Broud pouvait refuser d’accepter Durc dans son foyer, car cela l’aurait obligé à l’éduquer avec les fils d’Oga. Mais pourquoi refuserait-il que sa compagne allaite un enfant du clan ?

— Tu insinues donc qu’Oga peut me désobéir en toute impunité ?

— Mais qu’est-ce que cela peut bien te faire ? Tu veux que l’enfant meure, c’est bien ça ? demanda Brun au fils de sa compagne qui rougit à cette question directe. Il fait partie du clan, Broud. En dépit de la forme de sa tête, il ne semble pas attardé. Quand il sera grand, il deviendra chasseur, dans ce clan qui est le sien. On lui a déjà trouvé une compagne et tu as donné ton accord. Pourquoi réagir si violemment au fait que ta compagne nourrisse l’enfant d’une autre ? C’est encore Ayla qui te met dans cet état ? Tu es un homme, Broud, et tu sais bien que, si tu lui commandes, elle doit obéir. Et c’est d’ailleurs ce qu’elle fait. A moins que je ne me trompe ? Tu t’abaisses en t’acharnant ainsi contre une femme. Es-tu vraiment un homme, Broud ? L’es-tu assez pour prendre la tête de ce clan ?

— Je ne veux pas qu’un enfant difforme soit le frère des fils de ma compagne, c’est tout, se défendit Broud, qui n’avait pas été sans remarquer l’allusion menaçante.

— Broud, quel est le chasseur qui n’a sauvé un jour la vie d’un autre ? Quel homme ne possède une partie de l’esprit de chacun des autres ? Quel homme n’est le frère de tous les autres ? Qu’importe que Durc devienne maintenant ou plus tard le frère des fils de ta compagne ! Pourquoi t’y opposes-tu ?

Broud n’avait rien à répondre à cela, ou du moins rien d’acceptable. Il ne pouvait avouer sa haine féroce pour Ayla. Il aurait démontré ce faisant qu’il était incapable de se maîtriser, qu’il n’était pas digne d’être chef. Il regrettait d’être allé trouver Brun. J’aurais dû me rappeler, se dit-il, qu’il prend toujours sa défense. Il était pourtant bien fier de moi au Rassemblement. Et maintenant, une fois de plus à cause d’elle, le voilà qui doute à nouveau de moi.

— Bon, qu’elle le nourrisse après tout, dit-il avec des gestes qui trahissaient son dépit et son amertume. Mais je ne veux pas de lui dans mon foyer. (Sur ce point, il se savait dans son droit et il était bien décidé à ne pas céder.) Quoi que tu en dises, je le crois attardé, moi. Je ne veux pas me charger de son éducation, et je doute qu’il devienne jamais chasseur.

— Comme tu veux, Broud. Je me suis engagé, moi, à assumer la responsabilité de son éducation. Durc fait partie du clan et il deviendra chasseur, j’en fais mon affaire.

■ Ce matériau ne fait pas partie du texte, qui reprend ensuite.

(** ** The walk over the nodes *)

Lemma relocate_attrs_visit a capacity : forall k pre g post t, length g = k -> zlen pre + zlen g <= capacity ->
  relocate_attrs k a capacity (zlen pre) (pre ++ g ++ post) t =
  let '(g', r) := visit_list (relocate_attr a) t g in (pre ++ g' ++ post, r).
Proof.
  induction k as [|k IH]; intros pre g post t Hl Hc.
  { destruct g; [done|]. cbn in Hl. lia. }
  destruct g as [|x g]; [done|]. cbn [relocate_attrs visit_list].
  rewrite zlen_cons in Hc. pose proof (zlen_nonneg g). rewrite (proj2 (Z.leb_gt _ _)) by lia.
  assert (Hx : zget (pre ++ (x :: g) ++ post) (zlen pre) = Some x).
  { rewrite zget_lookup by (apply zlen_nonneg). unfold zlen. rewrite Nat2Z.id. by rewrite lookup_app_r, Nat.sub_diag by lia. }
  rewrite Hx. destruct (relocate_attr a t x) as [x' r].
  assert (Hset : zset (pre ++ (x :: g) ++ post) (zlen pre) x' = pre ++ x' :: (g ++ post)).
  { unfold zset. pose proof (zlen_nonneg pre). rewrite (proj2 (Z.ltb_ge _ _)) by lia. unfold zlen. rewrite Nat2Z.id.
    rewrite insert_app_r_alt, Nat.sub_diag by lia. done. }
  rewrite Hset. destruct r as [t'|e d|]; [|done|done].
  replace (pre ++ x' :: g ++ post) with ((pre ++ [x']) ++ g ++ post) by (by rewrite <- app_assoc).
  replace (zlen pre + 1) with (zlen (pre ++ [x'])) by (by rewrite zlen_app).
  rewrite IH; [|by injection Hl|rewrite zlen_app; change (zlen [x']) with 1; lia].
  destruct (visit_list (relocate_attr a) t' g) as [g' r']. by rewrite <- app_assoc.
Qed.

(** Entries laid out one after the other. *)
Fixpoint laid_out (at_slot : Z) (es : list node_entry) : Prop :=
  match es with
  | [] => True
  | e :: rest => attr_start e.1.2 = at_slot /\ attr_count e.1.2 = zlen e.2 /\ laid_out (at_slot + zlen e.2) rest
  end.

Lemma relocate_nodes_visit a capacity es : forall pre post t, laid_out (zlen pre) es ->
  zlen pre + zlen (flat_map snd es) <= capacity ->
  relocate_nodes a capacity (map (fun e => e.1.1) es) (map (fun e => e.1.2) es) (pre ++ flat_map snd es ++ post) t =
  let '(es', r) := visit_list (relocate_entry a) t es in
  (map (fun e => e.1.2) es', pre ++ flat_map snd es' ++ post, r).
Proof.
  induction es as [|[[l nd] g] es IH]; intros pre post t Hlay Hc; [done|].
  cbn [map relocate_nodes visit_list fst snd flat_map]. cbn [laid_out fst snd] in Hlay. destruct Hlay as (Hs & Hn & Hlay).
  cbn [flat_map snd] in Hc. rewrite zlen_app in Hc. pose proof (zlen_nonneg (flat_map snd es)).
  assert (Hskip : forall g' t', zlen g' = zlen g ->
    relocate_nodes a capacity (map (fun e => e.1.1) es) (map (fun e => e.1.2) es) (pre ++ (g' ++ flat_map snd es) ++ post) t' =
    let '(es', r) := visit_list (relocate_entry a) t' es in
    (map (fun e => e.1.2) es', pre ++ (g' ++ flat_map snd es') ++ post, r)).
  { intros g' t' Hg. replace (pre ++ (g' ++ flat_map snd es) ++ post) with ((pre ++ g') ++ flat_map snd es ++ post) by (by rewrite <- !app_assoc).
    rewrite IH; [|rewrite zlen_app, Hg; done|rewrite zlen_app; lia]. destruct (visit_list _ t' es) as [es' r]. by rewrite <- !app_assoc. }
  destruct l; cbn [relocate_entry].
  2: { rewrite (Hskip g t eq_refl). destruct (visit_list _ t es) as [es' r]. done. }
  unfold relocate_node. destruct (compact_relocate_string_ptr a t (node_kind nd)) as [kind [t1|e d|]]; [|done|done].
  destruct (compact_relocate_string_ptr a t1 (node_id nd)) as [id [t2|e d|]]; [|done|done].
  rewrite Hs, <- !app_assoc. rewrite (relocate_attrs_visit a capacity); [|unfold zlen in Hn; lia|lia].
  pose proof (visit_list_length (relocate_attr a) g t2) as Hlen. destruct (visit_list (relocate_attr a) t2 g) as [g' r]. cbn in Hlen.
  destruct r as [t3|e d|]; [|by cbn; rewrite ?app_assoc|by cbn; rewrite ?app_assoc].
  rewrite !app_assoc. rewrite <- (app_assoc pre), <- (app_assoc pre), (Hskip g' t3) by (unfold zlen; by rewrite Hlen).
  destruct (visit_list _ t3 es) as [es' r']. done.
Qed.

(** ** Node stores of the same shape *)

Lemma shape_placed l l' : Forall2 same_shape l l' -> forall a c, placed l a c = l -> placed l' a c = l'.
Proof.
  induction 1 as [|nd nd' l l' (H1 & H2 & H3 & H4) _ IH]; intros a c; [done|]. cbn [placed]. intros [= E1 E2].
  f_equal; [|rewrite H2, H4; by apply IH].
  destruct nd, nd'. cbn in *. by simplify_eq.
Qed.

Lemma shape_totals l l' : Forall2 same_shape l l' ->
  total attr_count l' = total attr_count l /\ total child_count l' = total child_count l.
Proof.
  induction 1 as [|nd nd' l l' (H1 & H2 & H3 & H4) _ [IH1 IH2]]; [done|]. cbn [total]. rewrite H2, H4, IH1, IH2. done.
Qed.

(** A store with the same ranges is as well-formed. *)
Lemma nodes_ok_shape n n' : nodes_ok n -> Forall2 same_shape (nodes n) (nodes n') -> node_attr_count n' = node_attr_count n ->
  node_children n' = node_children n -> node_capacity n' = node_capacity n -> node_attr_capacity n' = node_attr_capacity n ->
  node_child_capacity n' = node_child_capacity n -> nodes_ok n'.
Proof.
  intros Hn Hsh Ea Ech C1 C2 C3. destruct (shape_totals _ _ Hsh) as [T1 T2].
  assert (Ec : node_child_count n' = node_child_count n) by (unfold node_child_count; by rewrite Ech).
  assert (En : node_count n' = node_count n) by (unfold node_count, zlen; by rewrite (Forall2_length _ _ _ Hsh)).
  split.
  - eapply shape_placed; [exact Hsh|apply Hn].
  - apply Forall_forall. intros nd' Hnd'. apply list_elem_of_lookup in Hnd' as [i Hi].
    destruct (Forall2_lookup_r _ _ _ _ _ Hsh Hi) as (nd & Hnd & (_ & E1 & _ & E2)). unfold counts_ok. rewrite E1, E2.
    pose proof (no_counts n Hn) as Hc. rewrite Forall_forall in Hc. apply Hc. by eapply list_elem_of_lookup_2.
  - by rewrite Ea, T1, (no_attrs n Hn).
  - by rewrite Ec, T2, (no_children n Hn).
  - intros i nd' c Hi Hc. pose proof (zget_Some_bounds _ _ _ Hi) as Hb. rewrite zget_lookup in Hi by lia.
    destruct (Forall2_lookup_r _ _ _ _ _ Hsh Hi) as (nd & Hnd & (_ & _ & E1 & E2)).
    rewrite En. apply (no_child n Hn i nd c); [by rewrite zget_lookup by lia|]. unfold children_of in *. by rewrite <- E1, <- E2, <- Ech.
  - rewrite En, C1. apply Hn.
  - rewrite Ea, C2. apply Hn.
  - rewrite Ec, C3. apply Hn.
Qed.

Broud s’apprêtait à regagner son foyer quand il vit Creb apporter Durc à Oga, et il préféra quitter la caverne. Il ne donna libre cours à sa colère qu’au moment où il fut bien assuré que Brun ne pouvait plus le voir. Tout cela est la faute de ce vieil infirme, se dit-il, en essayant de chasser rapidement cette idée de son esprit, tant il craignait que le sorcier puisse lire dans ses pensées.

Plus peut-être qu’aucun des autres hommes du clan, Broud redoutait les esprits et sa crainte s’étendait à celui qui était en relations si intimes avec eux. Au cours du Rassemblement du Clan, il avait eu maintes fois l’occasion d’entendre les jeunes gens des autres clans chercher à s’effrayer en se racontant des histoires de mauvais sorts jetés par des mog-ur en colère : des lances se détournant au dernier moment de la proie visée, de terribles maladies accompagnées de mille souffrances, toutes sortes de calamités étaient imputées à la vengeance des mog-ur. Or, le mog-ur du clan de Broud était le plus puissant de tous les sorciers.

Bien que Broud eût parfois trouvé que la difformité de Mog-ur était plus source de ridicule que de respect, il devait s’avouer que le corps tourmenté et le visage atrocement défiguré du sorcier ajoutaient à sa stature. Mog-ur apparaissait à tous ceux qui le rencontraient pour la première fois comme moitié homme, moitié démon. Broud s’était vanté auprès des autres jeunes hommes de ne pas avoir peur du grand Mog-ur, jouissant de la stupeur incrédule que suscitaient ses vantardises. Mais de même qu’il avait été impressionné malgré lui par les récits terrifiants courant sur les pouvoirs des mog-ur, de même la révérence craintive que tous les clans manifestaient à l’homme qui boitait avait encore renforcé la peur secrète que ce dernier lui avait toujours inspirée.